▸ About this task: Your answer should consist solely of the lines from the first line of the data through the line with "and then fails", each reproduced exactly.

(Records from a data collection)
Lemma publication_on_chain_witness :
  exists d0 machine account d wallet row item,
    d0 ∈ [republished; db_ready] /\ machineAccount (authorized token) d0 = Ok (machine, account)
    /\ d ∈ [republished; db_ready] /\ account_wallet account d = Ok wallet /\ row ∈ chain_offers d /\ BigString (co_input row) = "2"
    /\ List.find (named backend) (cf_Backends (si_Config (fst after))) = Some item /\ bk_PriceVersion item = wrap64 (co_version row).
Proof.
  assert (backend_representable backend) as Hb by (repeat constructor; vm_compute; intuition discriminate).
  destruct (publication_on_chain config service api 3 backend rates before (fst after) eq_refl Hb) as
    (d0 & machine & account & d & wallet & row & item & Hd0 & Hm & Hd & Hw & Hrow & _ & _ & _ & _ & Hin & _ & _ & Hitem & Hv).
  - exists db_ready. apply rtc_refl.
  - vm_compute. reflexivity.
  - exists d0, machine, account, d, wallet, row, item. split; [exact Hd0|]. split; [exact Hm|]. split; [exact Hd|].
    split; [exact Hw|]. split; [exact Hrow|]. split; [|split; [exact Hitem|exact Hv]].
    vm_compute in Hin. injection Hin as Hin. symmetry. exact Hin.
Defined.
End PublishRun.
(* ===== verification/Realtime.v ===== *)
(** * The stream of a request's events (server/internal/realtime/events.go)

    [ServeHTTP] consumes a stream ticket and then writes the events of the
    account's requests as server-sent events, from the cursor of the client on:
    it reads the outbox in batches of 100, and waits a second when there is
    nothing new.  A connection takes a number of frames and then fails
    ([wt_Room]); the polls of a connection see the states of the database at
    those times, or its error. *)

From S2P Require Import Prelude GoStrings Wire Db Hex Http Auth Store Settlement Indexer Sample Ledger StoreSpec SettlementSpec Outbox.
From stdpp Require Import relations.
Open Scope string_scope.
Open Scope list_scope.
Open Scope Z_scope.

(** ** The query *)
(** The joins on [requests] and [sessions], whose identifiers are primary keys. *)
Definition owned (accountID : string) (d : Db) (o : OutboxRow) : bool :=
  String.eqb (ob_aggregate_type o) "request"
  && exists_row (fun r => String.eqb (rq_id r) (ob_aggregate_id o)
       && exists_row (fun s => String.eqb (se_id s) (rq_session r) && String.eqb (se_account s) accountID) (sessions d))
       (requests d).
Definition available (cursor : Z) (accountID : string) (d : Db) : list OutboxRow :=
  firstn 100 (order_by ob_id (select (fun o => (cursor <? ob_id o) && owned accountID d o) (outbox d))).

(** ** Writing *)
(** ["id: %d\nevent: %s\ndata: %s\n\n"]; the payload has the two states. *)
Record Frame := mkFrame { fr_id : Z; fr_event : string; fr_from : string; fr_to : string }.
Definition frame_of (o : OutboxRow) : Frame := mkFrame (ob_id o) (ob_event_type o) (ob_from o) (ob_to o).

Record Writer := mkWriter { wt_Frames : list Frame; wt_Room : nat }.
Definition write_frame (f : Frame) (w : Writer) : Writer * result unit :=
  match wt_Room w with
  | O => (w, Err ErrDisconnected)
  | S room => (mkWriter (wt_Frames w ++ [f]) room, Ok tt)
  end.

Fixpoint write_rows (rows : list OutboxRow) (cursor : Z) (w : Writer) : Writer * Z * result unit :=
  match rows with
  | [] => (w, cursor, Ok tt)
  | o :: rest =>
      match write_frame (frame_of o) w with
      | (w, Err e) => (w, cursor, Err e)
      | (w, Ok _) => write_rows rest (ob_id o) w
      end
  end.
Definition writeAvailable (database : result Db) (cursor : Z) (accountID : string) (w : Writer) : Writer * Z * result unit :=
  match database with
  | Err e => (w, cursor, Err e)
  | Ok d => write_rows (available cursor accountID d) cursor w
  end.

(** The loop of [ServeHTTP] over its polls, until the request is done. *)
Fixpoint event_loop (polls : list (result Db)) (cursor : Z) (accountID : string) (w : Writer) : Writer :=
  match polls with
  | [] => w
  | database :: polls =>
      match writeAvailable database cursor accountID w with
      | (w, _, Err _) => w
      | (w, next, Ok _) => event_loop polls (if cursor <? next then next else cursor) accountID w
      end
  end.

(** [strconv.ParseInt(s, 10, 64)] whose error is ignored: zero for no number,
    the nearest number in range. *)
Definition int64_range (n : Z) : Z := Z.max (- 2 ^ 63) (Z.min (2 ^ 63 - 1) n).
Definition lastEventID (header : string) : Z := int64_range (default 0 (SetString10 header)).

Definition event_headers : list (string * string) :=
  [("Content-Type", "text/event-stream"); ("Cache-Control", "no-cache"); ("Referrer-Policy", "no-referrer")].
(** [streaming] tells whether the response can be flushed; the ticket of the
    query is consumed by [authorize]. *)
Definition ServeEvents (authorize : string -> Db -> result (string * Db)) (ticket header : string) (streaming : bool)
    (polls : list (result Db)) (room : nat) (d : Db) : Db * Response * list Frame :=
  let unauthorized := http_error 401 "unauthorized" in
  match authorize ticket d with
  | Err _ => (d, unauthorized, [])
  | Ok (accountID, d) =>
      if String.eqb ticket "" || String.eqb accountID "" then (d, unauthorized, [])
      else if negb streaming then (d, http_error 500 "streaming unavailable", [])
      else (d, mkResponse 200 KeepCookie NoBody event_headers,
            wt_Frames (event_loop polls (lastEventID header) accountID (mkWriter [] room)))
  end.
Definition view_collateral (m : Model) : string :=
  "Collateral" +:+ nl +:+ nl
  +:+ (if ss_busy m then "Loading provider account…" +:+ nl
       else "Bond: " +:+ formatWei (pv_ProviderBondWei (of_account m)) +:+ " MON" +:+ nl
            +:+ "Claimable: " +:+ formatWei (pv_ClaimableWei (of_account m)) +:+ " MON" +:+ nl
            +:+ (if pv_BondExitAvailableAt (of_account m) =? 0 then nl +:+ "d Deposit • x Request exit" else nl +:+ "f Finalize exit"))
  +:+ text (negb (String.eqb (ss_status m) "")) (nl +:+ ss_status m) +:+ required nl "" (ss_err m)
  +:+ nl +:+ "Esc back" +:+ nl.
Definition view_deposit (m : Model) : string :=
  "Deposit collateral" +:+ nl +:+ nl +:+ input_View (of_depositAmount m)
  +:+ text (ss_busy m) (nl +:+ "Waiting for wallet and chain confirmation…") +:+ required nl "" (ss_err m)
  +:+ nl +:+ nl +:+ "Enter open wallet approval • Esc cancel" +:+ nl.

Definition ViewText (w : W) (m : Model) : string :=
  "Myference Hosting" +:+ nl +:+ "==================" +:+ nl +:+ nl
  +:+ match ss_screen m with
      | ScreenHome => view_home m
      | ScreenProviders => view_providers m
      | ScreenAPI => view_api m
      | ScreenReview => view_review m
      | ScreenStatus => view_status m
      | ScreenOffers => view_offers w m
      | ScreenOfferAttach => view_attach m
      | ScreenPricing => view_pricing m
      | ScreenCollateral => view_collateral m
      | ScreenCollateralDeposit => view_deposit m
      end.

(** ** The program
    Messages reach [Update] one at a time: the events of the terminal, and the
    messages of the commands that run meanwhile, in any order.  The rest of the
    machine may change the world between two of them. *)
Record Program := mkProgram { pg_model : Model; pg_world : W; pg_pending : list Cmd; pg_quit : bool }.
Definition terminal_event (message : Msg) : bool :=
  match message with WindowSizeMsg _ _ | PasteMsg _ | MouseWheelMsg _ | KeyPressMsg _ | OtherMsg => true | _ => false end.
Fixpoint spawn (c : Cmd) : list Cmd :=
  match c with NoCmd => [] | Batch a b => spawn a ++ spawn b | c => [c] end.
Definition is_quit (c : Cmd) : bool := match c with Quit => true | _ => false end.
Definition deliver (message : Msg) (pending : list Cmd) (m : Model) (w : W) : option Program :=
  '(w, m, c) ← Update message m w; Some (mkProgram m w (pending ++ spawn c) (is_quit c)).

Inductive program_step : Program -> Program -> Prop :=
| step_event message m w pending p : terminal_event message = true ->
    deliver message pending m w = Some p -> program_step (mkProgram m w pending false) p
| step_command before c after m w w' message p : run_cmd c w = (w', Some message) ->
    deliver message (before ++ after) m w' = Some p -> program_step (mkProgram m w (before ++ c :: after) false) p
| step_silent before c after m w w' : run_cmd c w = (w', None) ->
    program_step (mkProgram m w (before ++ c :: after) false) (mkProgram m w' (before ++ after) false)
| step_world m w w' pending : program_step (mkProgram m w pending false) (mkProgram m w' pending false).
Inductive running_program (candidates : list Candidate) : Program -> Prop :=
| program_started w : running_program candidates (mkProgram (NewModel candidates) w [] false)
| program_continues p q : running_program candidates p -> program_step p q -> running_program candidates q.
End Tui.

▸ Worked solution:
Lemma publication_on_chain_witness :
  exists d0 machine account d wallet row item,
    d0 ∈ [republished; db_ready] /\ machineAccount (authorized token) d0 = Ok (machine, account)
    /\ d ∈ [republished; db_ready] /\ account_wallet account d = Ok wallet /\ row ∈ chain_offers d /\ BigString (co_input row) = "2"
    /\ List.find (named backend) (cf_Backends (si_Config (fst after))) = Some item /\ bk_PriceVersion item = wrap64 (co_version row).
Proof.
  assert (backend_representable backend) as Hb by (repeat constructor; vm_compute; intuition discriminate).
  destruct (publication_on_chain config service api 3 backend rates before (fst after) eq_refl Hb) as
    (d0 & machine & account & d & wallet & row & item & Hd0 & Hm & Hd & Hw & Hrow & _ & _ & _ & _ & Hin & _ & _ & Hitem & Hv).
  - exists db_ready. apply rtc_refl.
  - vm_compute. reflexivity.
  - exists d0, machine, account, d, wallet, row, item. split; [exact Hd0|]. split; [exact Hm|]. split; [exact Hd|].
    split; [exact Hw|]. split; [exact Hrow|]. split; [|split; [exact Hitem|exact Hv]].
    vm_compute in Hin. injection Hin as Hin. symmetry. exact Hin.
Defined.
End PublishRun.
(* ===== verification/Realtime.v ===== *)
(** * The stream of a request's events (server/internal/realtime/events.go)

    [ServeHTTP] consumes a stream ticket and then writes the events of the
    account's requests as server-sent events, from the cursor of the client on:
    it reads the outbox in batches of 100, and waits a second when there is
    nothing new.  A connection takes a number of frames and then fails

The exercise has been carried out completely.